## What you are asked to do
Whenever the word "PriorityFW" turns up in a line of the data below, copy that line.

## Collected data entries
(* ===== verification/Policy.v ===== *)
(** * Command policy ([internal/server/command_policy.go])

    The priority every command is normalised to, the commands allowed while a
    firmware update or a synchronisation is in progress, and the delivery
    policy (timeouts and retries) of each class of commands. *)

From S2P Require Import Prelude Queue Store Retry Session Config.

Definition canonicalPriority : gmap Z string := list_to_map
  [(1, PriorityHigh); (2, PriorityHigh); (3, PriorityHigh); (5, PriorityHigh);
   (6, PriorityQuery); (7, PriorityQuery); (8, PriorityHigh); (9, PriorityQuery);
   (10, PriorityQuery); (11, PriorityQuery); (12, PrioritySync); (13, PrioritySync);
   (14, PrioritySync); (15, PrioritySync); (16, PrioritySync); (17, PriorityHigh);
   (18, PriorityHigh); (19, PriorityHigh); (20, PriorityFW); (21, PriorityQuery);
   (22, PriorityQuery); (23, PriorityHigh); (24, PriorityHigh); (25, PriorityQuery);
   (27, PriorityQuery)].

Definition canonicalPriorityForCommand (commandID : Z) : option string := canonicalPriority !! commandID.

Definition set_Priority (p : string) (c : Command) : Command :=
  mkCommand (cmd_MessageID c) (cmd_TraceID c) (cmd_DedupKey c) (cmd_CommandID c) (cmd_TTL c)
    (cmd_CreatedAt c) (cmd_Payload c) p (cmd_Attempts c) (cmd_RetrySeq c).

Definition normalizeCommandPriority (cmd : Command) : res Command :=
  match canonicalPriorityForCommand (cmd_CommandID cmd) with
  | None => Err (Errorf "unsupported command id: %d" [AZ (cmd_CommandID cmd)])
  | Some p => Ok (set_Priority p cmd)
  end.

Definition commandAllowedInModes (commandID : Z) (fwMode syncMode : bool) : bool :=
  if fwMode then
    if commandID =? 20 then true else
    match canonicalPriorityForCommand commandID with
    | Some p => String.eqb p PriorityHigh
    | None => false
    end
  else if syncMode then
    if (12 <=? commandID) && (commandID <=? 16) then true else
    switch commandID [([2; 3; 17; 18; 19; 20; 23], false)]
      (match canonicalPriorityForCommand commandID with
       | None => false
       | Some p => String.eqb p PriorityHigh
       end)
  else true.

Definition CmdFWStart : Z := 19.
Definition CmdFWBlock : Z := 20.

Definition mergeDeliveryPolicy (base specific : DeliveryPolicy) : DeliveryPolicy :=
  if (p_AckTimeout specific =? 0) && (p_RetryBackoff specific =? 0) && (p_MaxRetries specific =? 0)
  then base else
  mkDeliveryPolicy
    (if 0 <? p_AckTimeout specific then p_AckTimeout specific else p_AckTimeout base)
    (if 0 <=? p_RetryBackoff specific then p_RetryBackoff specific else p_RetryBackoff base)
    (if 0 <=? p_MaxRetries specific then p_MaxRetries specific else p_MaxRetries base).

Definition deliveryPolicyForCommand (cfg : Config) (_ : string) (cmd : Command) : DeliveryPolicy :=
  let base := mkDeliveryPolicy
    (if cfg_AckTimeout cfg <=? 0 then 10 * second else cfg_AckTimeout cfg)
    (cfg_RetryBackoff cfg)
    (if cfg_MaxRetries cfg <? 0 then 0 else cfg_MaxRetries cfg) in
  if String.eqb (cmd_Priority cmd) PriorityQuery then
    mergeDeliveryPolicy base
      (mkDeliveryPolicy (cfg_AckTimeoutQuery cfg) (cfg_RetryBackoffQuery cfg) (cfg_MaxRetriesQuery cfg))
  else if String.eqb (cmd_Priority cmd) PrioritySync then
    mergeDeliveryPolicy base
      (mkDeliveryPolicy (cfg_AckTimeoutSync cfg) (cfg_RetryBackoffSync cfg) (cfg_MaxRetriesSync cfg))
  else if (cmd_CommandID cmd =? CmdFWStart) || (cmd_CommandID cmd =? CmdFWBlock)
          || String.eqb (cmd_Priority cmd) PriorityFW then
    mergeDeliveryPolicy base
      (mkDeliveryPolicy (cfg_AckTimeoutFW cfg) (cfg_RetryBackoffFW cfg) (cfg_MaxRetriesFW cfg))
  else base.

(** ** Lemmas *)

(** The command table, as a finite case analysis. *)
Lemma canonicalPriority_cases id p :
  canonicalPriorityForCommand id = Some p ->
  (p = PriorityHigh /\ id ∈ [1; 2; 3; 5; 8; 17; 18; 19; 23; 24])
  \/ (p = PriorityFW /\ id = 20)
  \/ (p = PrioritySync /\ id ∈ [12; 13; 14; 15; 16])
  \/ (p = PriorityQuery /\ id ∈ [6; 7; 9; 10; 11; 21; 22; 25; 27]).
Proof.
  unfold canonicalPriorityForCommand, canonicalPriority.
  intros H%elem_of_list_to_map_2. rewrite !elem_of_cons in *.
  repeat match goal with H : _ \/ _ |- _ => destruct H as [H|H]; [injection H as -> ->; tauto|] end.
  by apply not_elem_of_nil in H.
Qed.

(** A command as [EnqueueCommand] stores it. *)
Definition canonical (c : Command) : Prop :=
  canonicalPriorityForCommand (cmd_CommandID c) = Some (cmd_Priority c).

Lemma normalizeCommandPriority_canonical cmd cmd' :
  normalizeCommandPriority cmd = Ok cmd' ->
  canonical cmd' /\ cmd_CommandID cmd' = cmd_CommandID cmd /\ cmd_Payload cmd' = cmd_Payload cmd
  /\ cmd_DedupKey cmd' = cmd_DedupKey cmd /\ cmd_MessageID cmd' = cmd_MessageID cmd.
Proof.
  unfold normalizeCommandPriority, canonical. destruct (canonicalPriorityForCommand _) eqn:E; [|done].
  by intros [= <-].
Qed.

(** The mode filter only holds back what it must.  For normalised commands,
    among those a poll can return in a mode: outside the modes and in firmware
    mode every polled command may be sent; in synchronisation mode the
    synchronisation commands may, and of the high-priority ones exactly reboot,
    factory reset, the checksum requests, firmware start and set-time may not. *)
Lemma commandAllowedInModes_spec (c : Command) (fwMode syncMode : bool) :
  canonical c -> class_of c ∈ eligible fwMode syncMode ->
  commandAllowedInModes (cmd_CommandID c) fwMode syncMode = true <->
  (fwMode = true \/ syncMode = false \/ cmd_CommandID c ∉ [2; 3; 17; 18; 19; 23]).
Proof.
  intros Hc He. unfold canonical in Hc.
  assert (forall x l, x ∈ (l : list Z) <-> existsb (Z.eqb x) l = true) as Hel.
  { intros x l. rewrite existsb_exists. setoid_rewrite Z.eqb_eq. rewrite list_elem_of_In. naive_solver. }
  destruct fwMode; [|destruct syncMode].
  - split; [by left|]. intros _. unfold commandAllowedInModes. rewrite Hc.
    destruct (canonicalPriority_cases _ _ Hc) as [[Hp _]|[[Hp Hi]|[[Hp _]|[Hp _]]]].
    + rewrite Hp. by destruct (_ =? 20).
    + by rewrite Hi.
    + unfold class_of in He. rewrite Hp in He. cbn in He. by rewrite !elem_of_cons, elem_of_nil in He; naive_solver.
    + unfold class_of in He. rewrite Hp in He. cbn in He. by rewrite !elem_of_cons, elem_of_nil in He; naive_solver.
  - trans (cmd_CommandID c ∉ [2; 3; 17; 18; 19; 23]); [|naive_solver].
    unfold commandAllowedInModes. rewrite Hc, Hel.
    destruct (canonicalPriority_cases _ _ Hc) as [[Hp Hi]|[[Hp Hi]|[[Hp Hi]|[Hp Hi]]]].
    + rewrite Hp. rewrite !elem_of_cons, elem_of_nil in Hi.
      repeat match goal with H : _ \/ _ |- _ => destruct H as [H|H]; [rewrite H; cbn; naive_solver|] end. done.
    + unfold class_of in He. rewrite Hp in He. cbn in He. by rewrite !elem_of_cons, elem_of_nil in He; naive_solver.
    + rewrite !elem_of_cons, elem_of_nil in Hi.
      repeat match goal with H : _ \/ _ |- _ => destruct H as [H|H]; [rewrite H; cbn; naive_solver|] end. done.
    + unfold class_of in He. rewrite Hp in He. cbn in He. by rewrite !elem_of_cons, elem_of_nil in He; naive_solver.
  - cbn. naive_solver.
Qed.

Lemma commandAllowedInModes_spec_witness :
  let c := mkCommand "m" "t" "" 23 0 1 [0; 0; 0; 0] PriorityHigh 0 0 in
  canonical c /\ class_of c ∈ eligible false true
  /\ commandAllowedInModes (cmd_CommandID c) false true = false.
Proof.
  intros c. assert (canonical c) as Hc by (by vm_compute).
  assert (class_of c ∈ eligible false true) as He by (by vm_compute; left).
  split; [exact Hc|]. split; [exact He|].
  destruct (commandAllowedInModes (cmd_CommandID c) false true) eqn:E; [|done]. exfalso.
  destruct (proj1 (commandAllowedInModes_spec c false true Hc He) E) as [?|[?|Hn]]; [done|done|].
  apply Hn. cbn. set_solver.
Defined.

(** Under every configuration [Load] accepts, each command gets a usable
    delivery policy: a positive acknowledgement timeout, a non-negative backoff
    and a non-negative number of retries, taken from the profile of its class
    (query, sync, firmware start and blocks) and from the general one for the
    other commands; the manager's own fallbacks are then never used. *)
Lemma deliveryPolicyForCommand_spec (cfg : Config) (id : string) (c : Command) :
  runnable cfg -> canonical c ->
  let p := deliveryPolicyForCommand cfg id c in
  0 < p_AckTimeout p /\ 0 <= p_RetryBackoff p /\ 0 <= p_MaxRetries p
  /\ entryPolicy id (Some (deliveryPolicyForCommand cfg)) c = p
  /\ p = match class_of c with
         | Query => mkDeliveryPolicy (cfg_AckTimeoutQuery cfg) (cfg_RetryBackoffQuery cfg) (cfg_MaxRetriesQuery cfg)
         | Sync => mkDeliveryPolicy (cfg_AckTimeoutSync cfg) (cfg_RetryBackoffSync cfg) (cfg_MaxRetriesSync cfg)
         | FW => mkDeliveryPolicy (cfg_AckTimeoutFW cfg) (cfg_RetryBackoffFW cfg) (cfg_MaxRetriesFW cfg)
         | High => if decide (cmd_CommandID c = CmdFWStart)
                   then mkDeliveryPolicy (cfg_AckTimeoutFW cfg) (cfg_RetryBackoffFW cfg) (cfg_MaxRetriesFW cfg)
                   else mkDeliveryPolicy (cfg_AckTimeout cfg) (cfg_RetryBackoff cfg) (cfg_MaxRetries cfg)
         end.
Proof.
  intros Hr Hc p. unfold runnable in Hr. destruct_and!.
  assert (forall b a r n, 0 < a -> 0 <= r -> 0 <= n ->
    mergeDeliveryPolicy b (mkDeliveryPolicy a r n) = mkDeliveryPolicy a r n) as Hmerge.
  { intros b a r n ???. unfold mergeDeliveryPolicy. cbn.
    rewrite (proj2 (Z.eqb_neq a 0)), (proj2 (Z.ltb_lt 0 a)), (proj2 (Z.leb_le 0 r)), (proj2 (Z.leb_le 0 n)) by lia.
    done. }
  assert (p = match class_of c with
         | Query => mkDeliveryPolicy (cfg_AckTimeoutQuery cfg) (cfg_RetryBackoffQuery cfg) (cfg_MaxRetriesQuery cfg)
         | Sync => mkDeliveryPolicy (cfg_AckTimeoutSync cfg) (cfg_RetryBackoffSync cfg) (cfg_MaxRetriesSync cfg)
         | FW => mkDeliveryPolicy (cfg_AckTimeoutFW cfg) (cfg_RetryBackoffFW cfg) (cfg_MaxRetriesFW cfg)
         | High => if decide (cmd_CommandID c = CmdFWStart)
                   then mkDeliveryPolicy (cfg_AckTimeoutFW cfg) (cfg_RetryBackoffFW cfg) (cfg_MaxRetriesFW cfg)
                   else mkDeliveryPolicy (cfg_AckTimeout cfg) (cfg_RetryBackoff cfg) (cfg_MaxRetries cfg)
         end) as Hp.
  { subst p. unfold deliveryPolicyForCommand, class_of. rewrite !Hmerge by done.
    rewrite (proj2 (Z.leb_gt (cfg_AckTimeout cfg) 0)), (proj2 (Z.ltb_ge (cfg_MaxRetries cfg) 0)) by lia.
    destruct (canonicalPriority_cases _ _ Hc) as [[-> Hi]|[[-> ->]|[[-> _]|[-> _]]]]; cbn; try done.
    rewrite !elem_of_cons, elem_of_nil in Hi.
    repeat match goal with H : _ \/ _ |- _ => destruct H as [H|H]; [by rewrite H|] end. done. }
  assert (0 < p_AckTimeout p /\ 0 <= p_RetryBackoff p /\ 0 <= p_MaxRetries p) as Hpos.
  { rewrite Hp. destruct (class_of c); [destruct (decide _)|..]; cbn; lia. }
  split_and!; try tauto. unfold entryPolicy. fold p.
  rewrite (proj2 (Z.leb_gt (p_AckTimeout p) 0)), (proj2 (Z.ltb_ge (p_MaxRetries p) 0)) by lia. by destruct p.
Qed.

(** The configuration of an empty environment. *)
Definition default_config : Config :=
  loadEnv (fun _ => "") (fun _ => None) (fun _ => None) (fun _ => None).

Lemma default_config_runnable : runnable default_config.
Proof.
  apply (Load_ok (fun _ => "") (fun _ => None) (fun _ => None) (fun _ => None)). by vm_compute.
Qed.

Lemma deliveryPolicyForCommand_spec_witness :
  let c := mkCommand "m" "t" "" 13 0 1 [] PrioritySync 0 0 in
  runnable default_config /\ canonical c
  /\ deliveryPolicyForCommand default_config "A" c = mkDeliveryPolicy (15 * second) (5 * second) 1.
Proof.
  intros c. assert (canonical c) as Hc by (by vm_compute).
  split; [exact default_config_runnable|]. split; [exact Hc|].
  apply (deliveryPolicyForCommand_spec default_config "A" c default_config_runnable Hc).
Defined.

## Solution
   (18, PriorityHigh); (19, PriorityHigh); (20, PriorityFW); (21, PriorityQuery);
          || String.eqb (cmd_Priority cmd) PriorityFW then
  \/ (p = PriorityFW /\ id = 20)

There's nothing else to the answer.